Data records

+-------+

(* ===== verification/TurnResult.v ===== *)
(** The result of a turn: turnLoopResult and handoverOutcome of internal/proxy/turnloop.go, with the
    updates the turn loop makes to it. *)

From stdpp Require Import base gmap sets list strings.
From Stdlib Require Import ZArith Lia Ascii SpecFloat.
From S2P Require Import Prelude Floats Types Catalog Planner PinStore ForceNames Reasoning Exclusions PinPolicy HmmGate TurnTypes.
Open Scope string_scope.
Open Scope Z_scope.

(** [handover.Usage]. *)
Record HandoverUsage := {
  hu_InputTokens : Z;
  hu_OutputTokens : Z;
  hu_CacheCreation : Z;
  hu_CacheRead : Z;
  hu_Model : string;
  hu_Provider : string
}.
Definition no_usage : HandoverUsage :=
  {| hu_InputTokens := 0; hu_OutputTokens := 0; hu_CacheCreation := 0; hu_CacheRead := 0; hu_Model := ""; hu_Provider := "" |}.
Record handoverOutcome := {
  Invoked : bool;
  LatencyMS : Z;
  SummaryTokens : Z;
  FallbackToFullHistory : bool;
  SummaryUsage : HandoverUsage
}.
Definition no_handover : handoverOutcome :=
  {| Invoked := false; LatencyMS := 0; SummaryTokens := 0; FallbackToFullHistory := false; SummaryUsage := no_usage |}.
(** ** Previews *)

Lemma trim_runes_prefix fuel s : HasPrefix s (trim_runes fuel s) = true.
Proof.
  revert s; induction fuel as [|f IH]; intros s; [apply HasPrefix_refl|]. cbn [trim_runes]. destruct s as [|a s]; [reflexivity|].
  destruct (DecodeLastRune (String a s)) as [r size]. destruct (_ || _)%bool; [apply HasPrefix_refl|].
  eapply HasPrefix_trans; [apply str_take_prefix|apply IH].
Qed.
Lemma trim_boundary_take n s : HasPrefix s (trimToRuneBoundary (str_take n s)) = true /\
  (String.length (trimToRuneBoundary (str_take n s)) <= n)%nat.
Proof.
  pose proof (trim_runes_prefix (String.length (str_take n s)) (str_take n s)) as P. unfold trimToRuneBoundary. split.
  - eapply HasPrefix_trans; [apply str_take_prefix|exact P].
  - apply HasPrefix_length in P. pose proof (str_length_take n s) as L. lia.
Qed.

(** A preview never exceeds its limit; a text that fits is shown whole, and one that does not is shown
    as a start of it, followed by the ellipsis whenever there is room for one. *)
Lemma Preview_bounded (s : string) (n : Z) :
  len (Preview s n) <= Z.max 0 n /\
  (0 < n -> len s <= n -> Preview s n = s) /\
  (len ellipsis < n < len s -> exists cut, HasPrefix s cut = true /\ Preview s n = cut +:+ ellipsis).
Proof.
  assert (LE : len ellipsis = 3) by reflexivity.
  unfold Preview. destruct (String.eqb_spec s "") as [->|NE]; cbn [orb].
  { split; [change (len "") with 0; lia|]. split; [reflexivity|]. change (len "") with 0. lia. }
  destruct (Z.leb_spec n 0). { split; [change (len "") with 0; lia|]. split; lia. }
  destruct (Z.leb_spec (len s) n). { split; [lia|]. split; [reflexivity|lia]. }
  rewrite LE. destruct (Z.leb_spec (n - 3) 0).
  { destruct (trim_boundary_take (Z.to_nat n) s) as [_ T]. unfold len at 1. split; [lia|]. split; lia. }
  destruct (trim_boundary_take (Z.to_nat (n - 3)) s) as [P T]. generalize dependent (trimToRuneBoundary (str_take (Z.to_nat (n - 3)) s)).
  intros cut P T. set (cut' := match LastIndexAny _ cut _ with Some i => _ | None => cut end).
  assert (C : HasPrefix cut cut' = true).
  { unfold cut'. destruct (LastIndexAny _ _ _); [|apply HasPrefix_refl]. destruct (_ <? _); [apply str_take_prefix|apply HasPrefix_refl]. }
  apply HasPrefix_length in C as CL. split.
  - unfold len. rewrite str_length_app. change (String.length ellipsis) with 3%nat. lia.
  - split; [lia|]. intros _. exists cut'. split; [|reflexivity]. eapply HasPrefix_trans; eassumption.
Qed.

(** ** Witnesses *)

Definition q : string := byte 34.
Definition obj1 (k v : string) : string := "{" +:+ q +:+ k +:+ q +:+ ":" +:+ v.

(** A text cut in a value is repaired; one cut just after an opening bracket gets one closer too many. *)
Lemma repair_brackets_witness :
  balanceJSON (obj1 "a" "1,") = (obj1 "a" "1}", ["json_repair_drop_partial_member"; "json_repair_close_brackets"]) /\
  ((balanced (obj1 "a" "1}") /\ exists rest, obj1 "a" "1," = obj1 "a" "1}" +:+ rest) \/
   (exists m st kept, nest Plain [] (obj1 "a" "1,") = Some (m, st) /\ HasPrefix (obj1 "a" "1," +:+ String quote "") kept = true /\
      obj1 "a" "1}" = kept +:+ close_all st /\ (balanced (obj1 "a" "1}") <-> nest Plain [] kept = Some (Plain, st)))).
Proof.
  split; [vm_compute; reflexivity|].
  apply (repair_brackets (obj1 "a" "1,") (obj1 "a" "1}") ["json_repair_drop_partial_member"; "json_repair_close_brackets"]);
    [vm_compute; reflexivity|discriminate].
Defined.
Lemma balance_closes_dropped_scope :
  let s := obj1 "a" "1," +:+ q +:+ "b" +:+ q +:+ ":[" in
  fst (balanceJSON s) = obj1 "a" "1]}" /\ ~ balanced (fst (balanceJSON s)).
Proof. split; [vm_compute; reflexivity|]. intros B. vm_compute in B. discriminate B. Qed.

(** A schema that wants the member "n" to be a number. *)
Definition number_schema : JsonSchema := {|
  Schema := unit;
  compile_schema := fun _ => Some tt;
  schema_run := fun _ s => Checked
    (if bool_decide (@TypeOf Reader.reader (@GetBytes Reader.reader s "n") = JNumber) then None
    else Some (SchemaErr (VError ["n"] (TypeMismatch ["integer"]) "got string, want integer" [])))
|}.
Definition witness_validator : option (@Validator number_schema) :=
  Some (<["T" := @Build_toolSchema number_schema (Some tt) {["n"]}]> ∅).
Lemma reader_laws : @editor_laws Reader.reader Reader.editor.
Proof.
  assert (G : forall o s', Reader.guarded o = Some s' -> @Valid Reader.reader s' = true).
  { intros [o|] s'; [|discriminate]. unfold Reader.guarded. cbn. destruct (Reader.parse o) eqn:E; [|discriminate].
    intros [= <-]. rewrite E. reflexivity. }
  split; [reflexivity| | |intros n _| | |]; unfold edits; intros *; intros _; apply G.
Qed.
Lemma check_conforming_witness :
  @Args (@Check Reader.reader Reader.editor number_schema witness_validator "T" (obj1 "n" (q +:+ "5" +:+ q +:+ "}")))
    = obj1 "n" "5}" /\
  @conforming Reader.reader Reader.editor number_schema witness_validator "T"
    (@Check Reader.reader Reader.editor number_schema witness_validator "T" (obj1 "n" (q +:+ "5" +:+ q +:+ "}"))).
Proof.
  split; [vm_compute; reflexivity|].
  exact (@check_conforming Reader.reader Reader.editor number_schema reader_laws witness_validator "T" _).
Defined.
(** An editor whose numbers may be NaN, which it writes as such, and the validator that cannot read the result: the call is forwarded as repaired. *)
Definition nan_editor : Sjson := {|
  Number := option Z;
  is_finite := fun n => match n with Some _ => true | None => false end;
  ParseFloat := fun s => if String.eqb s "NaN" then Some None else Some <$> @ParseFloat Reader.editor s;
  Delete := @Delete Reader.editor; SetInt := @SetInt Reader.editor;
  SetFloat := fun s k n => match n with Some n => @SetFloat Reader.editor s k n | None => Some (obj1 k "NaN}") end;
  SetBool := @SetBool Reader.editor; SetString := @SetString Reader.editor; SetRaw := @SetRaw Reader.editor
|}.
Definition strict_schema : JsonSchema := {|
  Schema := unit;
  compile_schema := fun _ => Some tt;
  schema_run := fun _ s =>
    if negb (@Valid Reader.reader s) then Undecodable
    else Checked (if bool_decide (@TypeOf Reader.reader (@GetBytes Reader.reader s "n") = JNumber) then None
                  else Some (SchemaErr (VError ["n"] (TypeMismatch ["number"]) "got string, want number" [])))
|}.
Lemma nan_forwarded :
  let r := @Check Reader.reader nan_editor strict_schema (Some (<["T" := @Build_toolSchema strict_schema (Some tt) {["n"]}]> ∅)) "T"
    (obj1 "n" (q +:+ "NaN" +:+ q +:+ "}")) in
  r.(Args) = obj1 "n" "NaN}" /\ (exists i, r.(Issue_) = Some i /\ i.(Repaired) = true) /\ @Valid Reader.reader r.(Args) = false.
Proof. vm_compute. split; [reflexivity|]. split; [eauto|reflexivity]. Qed.
(** ** Breaking a turn (no_progress.go, text_repetition.go), the pins it touches *)

(** The session has a row of its own. *)
Definition addressable (inst key : string) : bool :=
  (pinStore_set && negb (String.eqb inst uuid_Nil) && negb (String.eqb key zero_session_key))%bool.
(** Whether the user's pin is preserved, which the message says. *)
Definition break_stuck_pin (inst key role decisionReason : string) : Prog S bool :=
  let* preserve := if isUserForcedReason decisionReason then ret true
                   else if addressable inst key then
                     let* (pin, found) := loadPin strat key role in
                     ret (found && isUserForcedReason pin.(Pin.Reason))%bool
                   else ret false in
  if (addressable inst key && negb preserve)%bool then
    let* _ := expireSessionPinAndHMMHistory strat pinStore_set inst key role "no_progress_loop_break" in ret preserve
  else ret preserve.
Definition break_repeating_pin (inst key role : string) : Prog S unit :=
  if addressable inst key then
    let* _ := expireSessionPinAndHMMHistory strat pinStore_set inst key role "text_repetition_break" in ret tt
  else ret tt.
Definition handleNoProgressBreak `{Gjson} (env : RequestEnvelope) (count : Z) (inst key role decisionModel decisionProvider : string)
    (inputTokens : Z) (decisionReason : string) : Prog S Response :=
  let* preserve := break_stuck_pin inst key role decisionReason in
  let* now := clock_now in
  ret (no_progress_response env count preserve decisionModel decisionProvider inputTokens now).
Definition handleTextRepetitionBreak `{Gjson} (env : RequestEnvelope) (count : Z) (inst key role decisionModel decisionProvider : string)
    (inputTokens : Z) : Prog S Response :=
  let* _ := break_repeating_pin inst key role in
  let* now := clock_now in
  ret (text_repetition_response env count decisionModel decisionProvider inputTokens now).

(** ** Shadow records (spiral_detection.go, struggle_detection.go) *)

Record SpiralShadowEvent := {
  ss_InstallationID : string; ss_SessionKey : string; ss_Role : string; ss_RoutedModel : string; ss_TurnType : string; ss_Reason : string;
  ss_ErrStreak : Z; ss_ErroredResults : Z; ss_ToolResults : Z; ss_MaxSameFileEdits : Z; ss_SameFilePathHash : string; ss_RepeatFrac : f64;
  ss_MonologueLen : Z; ss_ToolCallCount : Z; ss_MessageCount : Z; ss_PingPongLen : Z; ss_StepsSinceProgress : Z
}.
Record StruggleShadowEvent := {
  sh_InstallationID : string; sh_SessionKey : string; sh_Role : string; sh_RoutedModel : string; sh_TurnType : string; sh_Reason : string;
  sh_TurnCount : Z; sh_WallSeconds : Z; sh_SessionEverSwitched : bool; sh_EstInputTokens : Z
}.
(** CaptureOff, CaptureHashed, CaptureFull. *)
Inductive ContentCaptureMode := CaptureOff | CaptureHashed | CaptureFull.
Definition turnSignalCaptureAllowed (trainingAllowed : bool) (capture : ContentCaptureMode) : bool :=
  (trainingAllowed && match capture with CaptureOff => false | _ => true end)%bool.
Definition spiralFiredKey (key role reason : string) : string := key +:+ NUL +:+ role +:+ NUL +:+ reason.

Section Shadow.
Context {T E : Type} `{EventStore T E SessionRoleReason} `{LRU unit}.
Variable store_set : bool.
(** One record of a reason, unless the process remembers it or the store has it; one not written is tried again. *)
Definition shadow_record (inst key role reason : string) (event : E) : Prog (T * Cache unit) unit := fun now tc =>
  let fired := spiralFiredKey key role reason in
  let '(seen, c) := lru_Get now fired tc.2 in
  match seen with
  | Some _ => ((tc.1, c), tt)
  | None =>
      if (store_set && negb (String.eqb inst uuid_Nil))%bool then
        let '(t, count) := CountEvents (key, role, reason) now tc.1 in
        if match count with Ok n => 0 <? n | Err _ => false end then ((t, lru_Add now fired tt c), tt)
        else
          let '(t, r) := InsertEvent event now t in
          ((t, match r with Ok _ => lru_Add now fired tt c | Err _ => c end), tt)
      else ((tc.1, lru_Add now fired tt c), tt)
  end.
End Shadow.
(** *** A session *)

Lemma new_in_body : alive in_body NewTr.
Proof.
  exists proto_init. split; [reflexivity|]. split; [reflexivity|]. split; try reflexivity.
  - intros i k. cbn. rewrite lookup_empty. split; [discriminate|]. unfold is_open_block. cbn.
    intros [(X & _)|[(X & _)|(_ & c & X)]]; try discriminate X.
  - split; cbn; try discriminate; intros *; rewrite lookup_empty; discriminate.
  - auto.
Qed.
(** After the prelude: in the middle of a message, or on a dead connection. *)
Definition opened (eager : bool) (w : Writer) : Prop :=
  w.(buf) = "" /\ w.(streaming) = eager /\ w.(headersEmitted) = eager /\ w.(tr).(upstreamErrorStatus) = 0 /\
  (alive in_body w.(tr) \/ (w.(tr).(dead) = true /\ is_Some (protocol proto_init w.(tr).(out)))).
Lemma prelude_opened eager : opened eager (TrPrelude cfg flush_fails eager NewAnthropicSSETranslator).1.
Proof.
  destruct eager; [|repeat split; left; exact new_in_body]. 
  set (a := on_lifecycle Start >>> start_message cfg flush_fails).
  assert (A : hoare (fun p t => (in_body p t /\ t.(started) = false) /\ t.(lifecycle) = NewStreamLifecycle) a running (fun _ _ => False)).
  { unfold a. eapply hoare_seq; [|apply hoare_start_message]. apply hoare_lifecycle. intros p t ([I St] & L). rewrite L. cbn.
    split; [revert I; apply in_body_silent; reflexivity|exact St]. }
  assert (F : frame upstreamErrorStatus a).
  { unfold a. apply preserves_seq; [exact _| |].
    - intros t. unfold on_lifecycle. destruct (Start (lifecycle t)); reflexivity.
    - apply preserves_start_message; [exact _|auto|]. intros ev. apply frame_emit; intros; reflexivity. }
  specialize (A NewTr). specialize (F NewTr). 
  change (TrPrelude cfg flush_fails true NewAnthropicSSETranslator)
    with (let '(t, e) := a NewTr in
          ({| tr := t; buf := ""; streaming := true; headersEmitted := true; statusCode := 200; headers := [200] |}, e)).
  destruct (a NewTr) as [t [e|]]; cbn [fst] in *.
  - repeat split; [exact F|]. right. destruct A as (p & P & D).
    + destruct new_in_body as (p & P & D & I). exists p. auto.
    + destruct (dead t) eqn:X; [split; [exact X|exists p; exact P]|destruct (D eq_refl)].
  - repeat split; [exact F|]. left. cbn. destruct A as (p & P & D & [I _]); [|exists p; auto].
    destruct new_in_body as (p & P & D & I). exists p. auto.
Qed.

(** C4: whatever an upstream streams, however the network cuts it and whichever write to the client fails,
    the events that reach the client follow the Anthropic protocol: one message_start first; blocks numbered from
    zero in order, each opened once, its deltas of its kind and while it is open, closed once; tool arguments sent
    once per block; one message_delta when no block is open, whose stop reason is "tool_use" exactly when a tool
    block was sent; one message_stop after it, or an error, and nothing after that.  When the translator reports no
    error and the client is still there the stream is complete.  (The end marker must come at most once and be
    followed by its blank line.) *)
Theorem session_follows_protocol (eager : bool) (code : Z) (contentType : string) (chunks : list string)
  (Hdone : (count_done (split_all (String.concat "" chunks)).1 <= 1)%nat)
  (Htail : is_done (split_all (String.concat "" chunks)).2 = false) :
  served (session cfg toolValidator flush_fails map_range eager code contentType chunks).
Proof.
  unfold session. pose proof (prelude_opened eager) as O.
  destruct (TrPrelude cfg flush_fails eager NewAnthropicSSETranslator) as [w0 e0]. cbn [fst] in *. clear e0.
  destruct O as (B & St & He & Up & Al).
  assert (D : forall w, muffled (out (tr w0)) w -> is_Some (protocol proto_init (out (tr w0))) ->
    served (match writes chunks w with (w, Some e) => (w, Streamed (Some e)) | (w, None) => Fin w end)).
  { intros w M [p P]. pose proof (writes_invariant (muffled (out (tr w0))) chunks (Write_muffled _) w M) as M1.
    destruct (writes chunks w) as [w1 [e|]]; cbn [fst] in M1.
    - exists p. cbn. rewrite (proj2 M1). split; [exact P|discriminate].
    - pose proof (Finalize_muffled _ w1 M1) as [D2 O2]. exists p. rewrite O2. split; [exact P|]. intros _ X. congruence. }
  unfold WriteHeader. destruct (Z.leb_spec 400 code) as [L|L]; cbv zeta.
  - assert (Nz : code <> 0) by lia. destruct eager.
    + change (headersEmitted (w0 <| tr ::= _ |>)) with (headersEmitted w0). rewrite He.
      set (w := w0 <| tr ::= (fun t => t <| upstreamErrorStatus := code |>) |>). destruct Al as [Al|[Dd P]]; [|apply D; [split; [exact Dd|reflexivity]|exact P]].
      destruct (writes_diverted chunks w St Nz) as (E1 & E2 & E3 & b & E4).
      destruct (writes chunks w) as [w1 e1]. cbn [fst snd] in *. subst e1.
      apply (finalize_served w1 false); [|rewrite E2; unfold w; cbn; rewrite B; reflexivity]. rewrite E4. unfold state_after.
      destruct Al as (p & P & Dd & I). exists p. split; [exact P|]. split; [exact Dd|]. revert I. apply in_body_silent; reflexivity.
    + change (headersEmitted (w0 <| tr ::= _ |>)) with (headersEmitted w0). rewrite He.
      rewrite (proj2 (Z.ltb_ge code 400)) by lia. rewrite andb_false_r. cbn [streaming].
      match goal with |- context [writes chunks ?x] => set (w := x) end.
      destruct (writes_buffered chunks w eq_refl) as (E1 & E2 & E3). destruct (writes chunks w) as [w1 e1]. cbn [fst snd] in *. subst e1.
      unfold Finalize. rewrite E2. unfold served. cbn [fst snd]. rewrite E1.
      destruct Al as [(p & P & _)|[_ [p P]]]; exists p; (split; [exact P|discriminate]).
  - rewrite He. set (w := if eager then w0 else _).
    assert (W : tr w = tr w0 /\ buf w = buf w0).
    { unfold w. destruct eager; [split; reflexivity|]. match goal with |- context [if ?b then _ else _] => destruct b end; split; reflexivity. }
    destruct W as [W1 W2]. destruct Al as [Al|[Dd P]]; [|apply D; [split; [rewrite W1; exact Dd|rewrite W1; reflexivity]|exact P]].
    destruct (streaming w) eqn:Sw.
    2:{ destruct (writes_buffered chunks w Sw) as (E1 & E2 & E3). destruct (writes chunks w) as [w1 e1]. cbn [fst snd] in *. subst e1.
        unfold Finalize. rewrite E2. unfold served. cbn [fst snd]. rewrite E1, W1. destruct Al as (p & P & _). exists p. split; [exact P|discriminate]. }
    assert (Fl : flowing w) by (split; [exact Sw|rewrite W1; exact Up]).
    pose proof (write_all_events chunks w Fl) as E. rewrite W2, B in E. specialize (E eq_refl).
    change ("" +:+ String.concat "" chunks) with (String.concat "" chunks) in E.
    destruct (split_all (String.concat "" chunks)) as [events rest]. cbn [fst snd] in *.
    rewrite W1 in E. pose proof (events_states events false (tr w0) Al) as S. cbn [as_nat] in S. rewrite Nat.add_0_r in S. specialize (S Hdone).
    destruct (each event events (tr w0)) as [t e]. destruct (writes chunks w) as [w1 e1]. destruct E as (-> & E2 & E3 & E4).
    destruct e as [e|].
    + destruct S as [p P]. exists p. cbn. rewrite E2. split; [exact P|discriminate].
    + apply (finalize_served w1 (0 <? count_done events)%nat); [rewrite E2; exact S|]. rewrite (E4 eq_refl). exact Htail.
Qed.


Lemma writes_buffered_eq chunks w : w.(streaming) = false ->
  writes chunks w = (w <| buf ::= (fun b => b +:+ String.concat "" chunks) |>, None).
Proof.
  revert w; induction chunks as [|c chunks IH]; intros w St.
  - destruct w as [t b s h c l]. change (({| tr := t; buf := b; streaming := s; headersEmitted := h; statusCode := c; headers := l |}, None) =
      ({| tr := t; buf := b +:+ ""; streaming := s; headersEmitted := h; statusCode := c; headers := l |}, @None TrError)).
    rewrite str_app_nil_r. reflexivity.
  - destruct w as [t b s h k l]. cbn in St. subst s. cbn [write_all]. unfold Write. cbn [tr streaming upstreamErrorStatus].
    rewrite andb_false_r. cbn -[write_all String.concat]. rewrite IH; [|reflexivity]. rewrite concat_cons.
    change (({| tr := t; buf := (b +:+ c) +:+ String.concat "" chunks; streaming := false; headersEmitted := h; statusCode := k; headers := l |}, None) =
      ({| tr := t; buf := b +:+ (c +:+ String.concat "" chunks); streaming := false; headersEmitted := h; statusCode := k; headers := l |}, @None TrError)).
    rewrite str_app_assoc. reflexivity.
Qed.
(** C27: the translation of a streamed response does not depend on how the network cut it: the same bytes in
    other chunks give the same events to the client, the same state of the translator and the same result. *)
Theorem session_chunk_invariant (eager : bool) (code : Z) (contentType : string) (c1 c2 : list string)
  (Hsame : String.concat "" c1 = String.concat "" c2) (Hcode : code < 400) :
  let r1 := session cfg toolValidator flush_fails map_range eager code contentType c1 in
  let r2 := session cfg toolValidator flush_fails map_range eager code contentType c2 in
  r1.1.(tr) = r2.1.(tr) /\ r1.2 = r2.2.
Proof.
  unfold session. pose proof (prelude_opened eager) as O.
  destruct (TrPrelude cfg flush_fails eager NewAnthropicSSETranslator) as [w0 e0]. cbn [fst] in *. clear e0.
  destruct O as (B & St & He & Up & _). unfold WriteHeader. rewrite (proj2 (Z.leb_gt 400 code)) by lia. rewrite He.
  set (w := if eager then w0 else _).
  assert (W : tr w = tr w0 /\ buf w = buf w0).
  { unfold w. destruct eager; [split; reflexivity|]. match goal with |- context [if ?b then _ else _] => destruct b end; split; reflexivity. }
  destruct W as [W1 W2]. cbv zeta. destruct (streaming w) eqn:Sw.
  2:{ rewrite !writes_buffered_eq by exact Sw. rewrite Hsame. split; reflexivity. }
  assert (Fl : flowing w) by (split; [exact Sw|rewrite W1; exact Up]).
  pose proof (write_all_events c1 w Fl) as E1. pose proof (write_all_events c2 w Fl) as E2. rewrite W2, B in E1, E2.
  specialize (E1 eq_refl). specialize (E2 eq_refl). rewrite <- Hsame in E2.
  destruct (split_all _) as [events rest]. destruct (each event events (tr w)) as [t e].
  destruct (writes c1 w) as [w1 e1], (writes c2 w) as [w2 e2]. destruct E1 as (-> & A1 & A2 & A3), E2 as (-> & B1 & B2 & B3).
  destruct e as [e|]; [split; [cbn; congruence|reflexivity]|]. specialize (A3 eq_refl). specialize (B3 eq_refl).
  unfold Finalize. rewrite (proj1 A2), (proj1 B2), A1, B1. destruct (closed t); [split; [cbn; congruence|reflexivity]|].
  unfold process_tail. rewrite A3, B3. destruct (String.eqb rest "").
  - unfold on_tr. rewrite A1, B1. destruct (end_stream _ _ _ _ t) as [t' e']. split; reflexivity.
  - unfold on_tr. change (tr (w1 <| buf := "" |>)) with (tr w1). change (tr (w2 <| buf := "" |>)) with (tr w2). rewrite A1, B1.
    destruct (event rest t) as [t' [e'|]]; [split; reflexivity|]. cbn [tr set]. 
    match goal with |- context [end_stream _ _ _ _ ?x] => change x with t' end.
    destruct (end_stream _ _ _ _ _) as [t2 e2]. split; reflexivity.
Qed.
End Facts.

+-------+

— What you are asked to do —
Give only the lines from the one holding "End Shadow." through the one holding "Definition opened (eager", each restated exactly as it appears above.

— Solution for this problem —
End Shadow.
(** *** A session *)

Lemma new_in_body : alive in_body NewTr.
Proof.
  exists proto_init. split; [reflexivity|]. split; [reflexivity|]. split; try reflexivity.
  - intros i k. cbn. rewrite lookup_empty. split; [discriminate|]. unfold is_open_block. cbn.
    intros [(X & _)|[(X & _)|(_ & c & X)]]; try discriminate X.
  - split; cbn; try discriminate; intros *; rewrite lookup_empty; discriminate.
  - auto.
Qed.
(** After the prelude: in the middle of a message, or on a dead connection. *)
Definition opened (eager : bool) (w : Writer) : Prop :=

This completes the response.